##### Data provided #####
(** The exit branch leaves the hang counter alone. *)
Lemma stress_exit_hanged returncode texts post_size proc_count w :
  s_hanged (stats (stress_exit returncode texts post_size proc_count w).2)
  = s_hanged (stats w).
Proof.
  unfold stress_exit.
  destruct ((returncode =? 0) && _).
  - unfold get_stats, set_stats, raise, mbind, M_bind. cbn.
    by destruct (mapM saved_bytes _).
  - done.
Qed.

Lemma keeps_stats_ret {A} (a : A) : keeps_stats (mret a).
Proof. done. Qed.

Lemma keeps_stats_raise {A} e : keeps_stats (raise (A:=A) e).
Proof. done. Qed.

Lemma keeps_stats_blocked {A} ph : keeps_stats (blocked (A:=A) ph).
Proof. done. Qed.

Lemma keeps_stats_emit e : keeps_stats (emit e).
Proof. done. Qed.

Lemma keeps_stats_bind {A B} (m : M A) (f : A → M B) :
  keeps_stats m → (∀ a, keeps_stats (f a)) → keeps_stats (m ≫= f).
Proof.
  intros Hm Hf w. unfold mbind, M_bind. specialize (Hm w).
  destruct (m w) as [[a|e|ph] w1]; cbn in Hm; [|done..].
  by rewrite Hf.
Qed.

Lemma keeps_stats_check_output cmd r : keeps_stats (check_output cmd r).
Proof.
  unfold check_output. apply keeps_stats_bind; [apply keeps_stats_emit|].
  intros _. destruct r as [[returncode out]|]; [destruct (returncode =? 0)|]; done.
Qed.

Lemma keeps_stats_kvm_state guest listing : keeps_stats (kvm_state guest listing).
Proof.
  unfold kvm_state. apply keeps_stats_bind; [apply keeps_stats_check_output|].
  intros out. by destruct (states_of _ _) as [[|]|].
Qed.

Lemma keeps_stats_wait_for_shutdown guest ls : keeps_stats (wait_for_shutdown guest ls).
Proof.
  induction ls as [|listing ls IH]; cbn [wait_for_shutdown]; [done|].
  apply keeps_stats_bind; [apply keeps_stats_kvm_state|]. intros state.
  destruct (String.eqb state "shut off"); [done|].
  apply keeps_stats_bind; [done|]. intros _.
  apply keeps_stats_bind; [done|]. by intros _.
Qed.

Lemma keeps_stats_wait_for_webserver url ps : keeps_stats (wait_for_webserver url ps).
Proof.
  induction ps as [|attempt ps IH]; cbn [wait_for_webserver].
  - apply keeps_stats_bind; [done|]. by intros _.
  - apply keeps_stats_bind; [done|]. intros _.
    apply keeps_stats_bind.
    + unfold popen_communicate. apply keeps_stats_bind; [done|]. intros _.
      by destruct attempt.
    + intros [returncode err].
      destruct ((returncode =? 0) && Py.contains SAVED err); [done|].
      apply keeps_stats_bind; [done|]. intros _.
      apply keeps_stats_bind; [done|]. by intros _.
Qed.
#####
**What is required**: The expected output is the complete data, repeated exactly.

**Exercise answer**:
(** The exit branch leaves the hang counter alone. *)
Lemma stress_exit_hanged returncode texts post_size proc_count w :
  s_hanged (stats (stress_exit returncode texts post_size proc_count w).2)
  = s_hanged (stats w).
Proof.
  unfold stress_exit.
  destruct ((returncode =? 0) && _).
  - unfold get_stats, set_stats, raise, mbind, M_bind. cbn.
    by destruct (mapM saved_bytes _).
  - done.
Qed.

Lemma keeps_stats_ret {A} (a : A) : keeps_stats (mret a).
Proof. done. Qed.

Lemma keeps_stats_raise {A} e : keeps_stats (raise (A:=A) e).
Proof. done. Qed.

Lemma keeps_stats_blocked {A} ph : keeps_stats (blocked (A:=A) ph).
Proof. done. Qed.

Lemma keeps_stats_emit e : keeps_stats (emit e).
Proof. done. Qed.

Lemma keeps_stats_bind {A B} (m : M A) (f : A → M B) :
  keeps_stats m → (∀ a, keeps_stats (f a)) → keeps_stats (m ≫= f).
Proof.
  intros Hm Hf w. unfold mbind, M_bind. specialize (Hm w).
  destruct (m w) as [[a|e|ph] w1]; cbn in Hm; [|done..].
  by rewrite Hf.
Qed.

Lemma keeps_stats_check_output cmd r : keeps_stats (check_output cmd r).
Proof.
  unfold check_output. apply keeps_stats_bind; [apply keeps_stats_emit|].
  intros _. destruct r as [[returncode out]|]; [destruct (returncode =? 0)|]; done.
Qed.

Lemma keeps_stats_kvm_state guest listing : keeps_stats (kvm_state guest listing).
Proof.
  unfold kvm_state. apply keeps_stats_bind; [apply keeps_stats_check_output|].
  intros out. by destruct (states_of _ _) as [[|]|].
Qed.

Lemma keeps_stats_wait_for_shutdown guest ls : keeps_stats (wait_for_shutdown guest ls).
Proof.
  induction ls as [|listing ls IH]; cbn [wait_for_shutdown]; [done|].
  apply keeps_stats_bind; [apply keeps_stats_kvm_state|]. intros state.
  destruct (String.eqb state "shut off"); [done|].
  apply keeps_stats_bind; [done|]. intros _.
  apply keeps_stats_bind; [done|]. by intros _.
Qed.

Lemma keeps_stats_wait_for_webserver url ps : keeps_stats (wait_for_webserver url ps).
Proof.
  induction ps as [|attempt ps IH]; cbn [wait_for_webserver].
  - apply keeps_stats_bind; [done|]. by intros _.
  - apply keeps_stats_bind; [done|]. intros _.
    apply keeps_stats_bind.
    + unfold popen_communicate. apply keeps_stats_bind; [done|]. intros _.
      by destruct attempt.
    + intros [returncode err].
      destruct ((returncode =? 0) && Py.contains SAVED err); [done|].
      apply keeps_stats_bind; [done|]. intros _.
      apply keeps_stats_bind; [done|]. by intros _.
Qed.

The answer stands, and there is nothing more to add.